Stored data entries
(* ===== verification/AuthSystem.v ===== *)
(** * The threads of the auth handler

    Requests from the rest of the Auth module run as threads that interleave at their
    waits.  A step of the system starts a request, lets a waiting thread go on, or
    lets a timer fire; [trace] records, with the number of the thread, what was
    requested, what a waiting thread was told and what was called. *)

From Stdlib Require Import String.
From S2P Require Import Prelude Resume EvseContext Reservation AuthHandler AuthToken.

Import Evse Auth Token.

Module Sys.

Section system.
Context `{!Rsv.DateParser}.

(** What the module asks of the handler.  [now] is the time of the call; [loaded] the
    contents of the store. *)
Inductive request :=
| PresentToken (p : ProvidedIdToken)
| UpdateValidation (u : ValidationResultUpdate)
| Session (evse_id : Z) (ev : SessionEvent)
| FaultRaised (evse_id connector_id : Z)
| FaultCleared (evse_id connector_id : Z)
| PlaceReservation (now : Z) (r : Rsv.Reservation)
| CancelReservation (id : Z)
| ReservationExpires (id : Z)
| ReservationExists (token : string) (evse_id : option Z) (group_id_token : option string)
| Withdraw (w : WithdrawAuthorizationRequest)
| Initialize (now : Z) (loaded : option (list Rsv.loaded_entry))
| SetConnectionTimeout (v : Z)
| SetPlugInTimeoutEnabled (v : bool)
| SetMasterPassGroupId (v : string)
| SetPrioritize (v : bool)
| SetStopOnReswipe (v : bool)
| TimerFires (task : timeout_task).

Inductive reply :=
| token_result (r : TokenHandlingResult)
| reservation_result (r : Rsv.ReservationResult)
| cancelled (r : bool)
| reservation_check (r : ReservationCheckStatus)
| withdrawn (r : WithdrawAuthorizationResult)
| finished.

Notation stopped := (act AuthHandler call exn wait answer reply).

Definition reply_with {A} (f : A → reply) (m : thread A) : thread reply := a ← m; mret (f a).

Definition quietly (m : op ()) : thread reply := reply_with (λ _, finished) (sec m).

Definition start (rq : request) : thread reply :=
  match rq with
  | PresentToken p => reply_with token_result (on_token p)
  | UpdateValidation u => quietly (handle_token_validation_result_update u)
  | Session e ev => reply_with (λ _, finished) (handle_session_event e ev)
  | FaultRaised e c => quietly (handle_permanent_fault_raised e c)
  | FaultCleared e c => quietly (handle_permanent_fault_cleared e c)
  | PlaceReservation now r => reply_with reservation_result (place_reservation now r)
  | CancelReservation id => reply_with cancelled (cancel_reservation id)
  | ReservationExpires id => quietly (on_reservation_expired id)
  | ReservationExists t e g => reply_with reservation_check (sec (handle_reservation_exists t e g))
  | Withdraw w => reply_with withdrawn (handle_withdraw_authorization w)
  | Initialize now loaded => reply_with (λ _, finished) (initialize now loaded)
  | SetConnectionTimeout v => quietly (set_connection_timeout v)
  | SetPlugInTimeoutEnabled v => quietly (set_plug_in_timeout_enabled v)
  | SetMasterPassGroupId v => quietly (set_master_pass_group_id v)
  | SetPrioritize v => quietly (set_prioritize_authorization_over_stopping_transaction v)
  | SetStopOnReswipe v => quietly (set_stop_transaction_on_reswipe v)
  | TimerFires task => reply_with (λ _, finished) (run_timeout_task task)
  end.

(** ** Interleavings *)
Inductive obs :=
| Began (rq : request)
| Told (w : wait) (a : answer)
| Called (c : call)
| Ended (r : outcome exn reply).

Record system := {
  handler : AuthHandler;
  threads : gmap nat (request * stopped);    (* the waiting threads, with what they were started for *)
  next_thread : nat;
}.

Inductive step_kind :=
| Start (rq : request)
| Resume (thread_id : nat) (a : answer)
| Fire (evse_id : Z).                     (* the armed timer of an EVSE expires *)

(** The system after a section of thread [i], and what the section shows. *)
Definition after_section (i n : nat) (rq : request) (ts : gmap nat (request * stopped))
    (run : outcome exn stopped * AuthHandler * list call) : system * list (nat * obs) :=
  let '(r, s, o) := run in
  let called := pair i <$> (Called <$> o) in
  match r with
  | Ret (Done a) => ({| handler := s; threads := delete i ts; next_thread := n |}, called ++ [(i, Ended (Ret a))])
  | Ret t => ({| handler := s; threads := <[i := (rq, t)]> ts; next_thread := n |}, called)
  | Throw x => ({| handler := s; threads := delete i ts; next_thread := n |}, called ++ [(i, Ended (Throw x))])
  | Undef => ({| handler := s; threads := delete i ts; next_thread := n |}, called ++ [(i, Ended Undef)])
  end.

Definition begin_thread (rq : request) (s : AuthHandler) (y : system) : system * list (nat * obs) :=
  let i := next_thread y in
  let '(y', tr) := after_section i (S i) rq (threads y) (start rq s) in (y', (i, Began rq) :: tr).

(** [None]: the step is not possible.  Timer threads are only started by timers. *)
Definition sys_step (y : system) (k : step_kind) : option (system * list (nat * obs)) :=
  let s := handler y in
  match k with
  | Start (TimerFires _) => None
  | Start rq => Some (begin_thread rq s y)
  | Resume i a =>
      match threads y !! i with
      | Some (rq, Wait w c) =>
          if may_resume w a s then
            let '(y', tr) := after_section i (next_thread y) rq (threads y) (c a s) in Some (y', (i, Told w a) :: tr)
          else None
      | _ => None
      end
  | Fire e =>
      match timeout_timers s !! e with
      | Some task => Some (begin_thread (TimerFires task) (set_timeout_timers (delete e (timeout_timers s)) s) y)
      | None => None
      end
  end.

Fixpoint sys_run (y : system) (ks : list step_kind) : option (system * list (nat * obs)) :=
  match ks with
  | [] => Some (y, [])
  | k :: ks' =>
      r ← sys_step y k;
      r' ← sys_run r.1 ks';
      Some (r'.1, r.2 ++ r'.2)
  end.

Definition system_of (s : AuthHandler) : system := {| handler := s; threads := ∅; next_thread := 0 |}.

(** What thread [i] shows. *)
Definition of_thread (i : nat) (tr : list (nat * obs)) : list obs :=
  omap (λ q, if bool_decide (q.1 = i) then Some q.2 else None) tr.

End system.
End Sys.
==
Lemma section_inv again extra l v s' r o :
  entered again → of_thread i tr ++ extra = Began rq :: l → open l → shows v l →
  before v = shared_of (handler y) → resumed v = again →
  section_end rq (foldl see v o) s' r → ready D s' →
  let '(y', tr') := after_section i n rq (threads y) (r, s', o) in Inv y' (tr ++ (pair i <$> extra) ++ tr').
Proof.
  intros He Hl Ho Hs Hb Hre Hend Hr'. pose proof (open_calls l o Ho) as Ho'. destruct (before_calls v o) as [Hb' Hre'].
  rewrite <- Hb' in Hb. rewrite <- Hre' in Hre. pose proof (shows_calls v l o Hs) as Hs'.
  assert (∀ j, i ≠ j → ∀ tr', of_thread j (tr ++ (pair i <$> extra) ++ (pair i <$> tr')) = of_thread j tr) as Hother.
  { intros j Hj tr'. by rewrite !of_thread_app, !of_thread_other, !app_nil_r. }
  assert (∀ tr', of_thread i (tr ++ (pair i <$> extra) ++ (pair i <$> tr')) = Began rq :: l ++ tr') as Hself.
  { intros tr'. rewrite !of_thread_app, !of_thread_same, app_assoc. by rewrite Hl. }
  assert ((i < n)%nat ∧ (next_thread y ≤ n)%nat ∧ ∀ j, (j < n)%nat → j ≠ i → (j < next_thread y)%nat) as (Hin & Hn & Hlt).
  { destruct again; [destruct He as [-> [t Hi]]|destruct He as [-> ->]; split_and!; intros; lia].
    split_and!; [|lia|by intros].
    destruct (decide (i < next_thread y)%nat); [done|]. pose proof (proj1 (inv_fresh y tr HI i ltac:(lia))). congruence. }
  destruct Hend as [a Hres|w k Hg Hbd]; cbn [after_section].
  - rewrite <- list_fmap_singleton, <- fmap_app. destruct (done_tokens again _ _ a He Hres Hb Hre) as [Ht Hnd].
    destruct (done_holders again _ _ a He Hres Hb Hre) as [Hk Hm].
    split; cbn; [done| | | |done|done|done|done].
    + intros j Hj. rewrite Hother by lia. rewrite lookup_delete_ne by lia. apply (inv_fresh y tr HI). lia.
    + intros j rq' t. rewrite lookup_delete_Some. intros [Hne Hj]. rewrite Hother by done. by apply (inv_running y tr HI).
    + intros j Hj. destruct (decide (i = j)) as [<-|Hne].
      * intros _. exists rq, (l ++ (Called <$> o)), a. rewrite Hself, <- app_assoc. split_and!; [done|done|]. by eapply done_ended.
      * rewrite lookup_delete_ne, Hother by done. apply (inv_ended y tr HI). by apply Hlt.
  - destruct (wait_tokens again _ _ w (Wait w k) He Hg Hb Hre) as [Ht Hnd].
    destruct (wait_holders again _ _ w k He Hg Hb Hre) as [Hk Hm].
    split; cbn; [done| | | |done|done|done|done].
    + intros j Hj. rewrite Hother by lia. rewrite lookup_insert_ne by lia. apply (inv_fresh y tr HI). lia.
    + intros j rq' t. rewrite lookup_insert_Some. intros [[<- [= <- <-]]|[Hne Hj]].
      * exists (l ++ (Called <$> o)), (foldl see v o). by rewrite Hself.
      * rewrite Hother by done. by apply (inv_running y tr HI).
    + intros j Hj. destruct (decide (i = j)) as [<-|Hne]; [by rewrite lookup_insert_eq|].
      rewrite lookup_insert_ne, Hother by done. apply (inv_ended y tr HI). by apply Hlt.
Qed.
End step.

(Requirement) Give back the records above exactly, limited to the lines between the one holding "wait) (a : answer)" and the one holding "Ended (Ret a))])", inclusive.

(Output of the exercise)
| Told (w : wait) (a : answer)
| Called (c : call)
| Ended (r : outcome exn reply).

Record system := {
  handler : AuthHandler;
  threads : gmap nat (request * stopped);    (* the waiting threads, with what they were started for *)
  next_thread : nat;
}.

Inductive step_kind :=
| Start (rq : request)
| Resume (thread_id : nat) (a : answer)
| Fire (evse_id : Z).                     (* the armed timer of an EVSE expires *)

(** The system after a section of thread [i], and what the section shows. *)
Definition after_section (i n : nat) (rq : request) (ts : gmap nat (request * stopped))
    (run : outcome exn stopped * AuthHandler * list call) : system * list (nat * obs) :=
  let '(r, s, o) := run in
  let called := pair i <$> (Called <$> o) in
  match r with
  | Ret (Done a) => ({| handler := s; threads := delete i ts; next_thread := n |}, called ++ [(i, Ended (Ret a))])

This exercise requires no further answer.